§ **Instructions for the task**: Search through the entries for the word "CreateBot" and copy every line that has it.
• • • • • • •
(** [opened] is what [client.NewClient] gives within 45 seconds, [None] when it
    takes longer [internal/session/manager.go#CreateBot]. *)
Definition CreateBot (opened : nat → option (option gerr)) (appID token proxyID label : string)
    : N (res gerr (string * json)) :=
  let+ i := create_inputs appID proxyID in
  match i with
  | Err e => nret (Err e)
  | Ok _ =>
  let+ tokEnc := encrypt token in
  match tokEnc with
  | Err e => nret (Err e)
  | Ok tokEnc =>
  let+ r := create_row "bot" appID proxyID "" label (Some tokEnc) in
  match r with
  | Err e => nret (Err e)
  | Ok (id, _) =>
      let+ _ := put id (mkHeld "bot" (newLiveSession false) None new_guard) in
      let+ _ := nupd (n_log (Opened id)) in
      let fails e :=
        let+ _ := nupd (n_set_held (alter (λ h, h_set_live (failLogin quote e (hd_live h)) h) id)) in
        let+ _ := stmt (λ now d, ((), UpdateSessionStatus now id "error" d)) in
        nret (Err e) in
      let+ o := nask opened in
      match o with
      | None => fails (EMsg "bot login timeout")
      | Some (Some e) => fails e
      | Some None =>
          let+ _ := nupd (n_set_held (alter (λ h, h_set_live (setClient (hd_live h)) h) id)) in
          let+ _ := stmt (λ now d, ((), UpdateSessionStatus now id "authorized" d)) in
          let+ me := nask (λ i, reply_result (td i id (mkReq "getMe" ∅))) in
          nret (match me with Ok v => Ok (id, v) | Err e => Err e end)
      end
  end end end.

(** A request on a session's client. *)
Definition td_ask (sid method : string) (params : raw) : N (res gerr json) :=
  match request_params params with
  | None => nret (Err bad_params)
  | Some ps => nask (λ i, reply_result (td i sid (mkReq method ps)))
  end.

(** The proxy's params as sent on a live client
    [internal/session/manager.go:1297-1313#applyProxy]. *)
Definition live_proxy_params (p : Proxy) (sec : string) : res gerr raw :=
  let s x := JStr (json_coerce x) in
  match (if String.eqb (Px_Type p) "socks5" then
           Some [("@type", JStr "proxyTypeSocks5"); ("username", s (Px_Username p)); ("password", s sec)]
         else if String.eqb (Px_Type p) "http" then
           Some [("@type", JStr "proxyTypeHttp"); ("username", s (Px_Username p)); ("password", s sec)]
         else if String.eqb (Px_Type p) "mtproto" then
           Some [("@type", JStr "proxyTypeMtproto"); ("secret", s sec)]
         else None) with
  | None => Err (EMsg ("unknown proxy type " +:+ quote (Px_Type p)))
  | Some pt => Ok (Some (JObj [("enable", JBool true); ("port", JNum (Px_Port p)); ("server", s (Px_Host p));
                               ("type", marshal_map (obj_map pt))]))
  end.

(** [internal/session/manager.go#applyProxy] *)
Definition applyProxy (sid proxyID : string) : N (option gerr) :=
  let res r := match r : res gerr json with Ok _ => None | Err e => Some e end in
  if String.eqb proxyID "" then let+ r := td_ask sid "disableProxy" None in nret (res r)
  else
    let+ r := read (GetProxy proxyID) in
    match r with
    | Err e => nret (Some e)
    | Ok p =>
        match (match Px_SecretEnc p with
               | Some ct => if String.eqb ct "" then Ok "" else decrypt box ct
               | None => Ok ""
               end) with
        | Err e => nret (Some e)
        | Ok sec =>
            match live_proxy_params p sec with
            | Err e => nret (Some e)
            | Ok params => let+ r := td_ask sid "addProxy" params in nret (res r)
            end
        end
    end.

(** Whether a TDLib client is there, usable or not. *)
Definition has_client (w : node) (sid : string) : bool :=
  match nd_held w !! sid with Some h => lv_client (hd_live h) | None => false end.

(** [internal/session/manager.go#UpdateSession] *)
Definition UpdateSession (sid : string) (label proxyID : option string) : N (option gerr) :=
  let+ found := write (λ now d, UpdateSessionMeta now sid label proxyID d) in
  match found with
  | Err e => nret (Some e)
  | Ok false => nret (Some (EMsg "session not found"))
  | Ok true =>
      match proxyID with
      | None => nret None
      | Some p =>
          let+ w := nget in
          if has_client w sid then
            let+ r := applyProxy sid p in
            nret (match r with Some e => Some (EWrap "apply proxy: " e) | None => None end)
          else nret None
      end
  end.

(** An aborted login that unwinds: it fails, and its status is mirrored
    [internal/session/manager.go:921-927#CreateUser]. *)
Definition unwind (sid : string) : N () :=
  let+ _ := nupd (n_set_held (alter (λ h, h_set_live (failLogin quote errLoginCanceled (hd_live h)) h) sid)) in
  let+ _ := stmt (λ now d, ((), UpdateSessionStatus now sid "error" d)) in
  nret ().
• • • • • • •
§ **Exercise output**:
    takes longer [internal/session/manager.go#CreateBot]. *)
Definition CreateBot (opened : nat → option (option gerr)) (appID token proxyID label : string)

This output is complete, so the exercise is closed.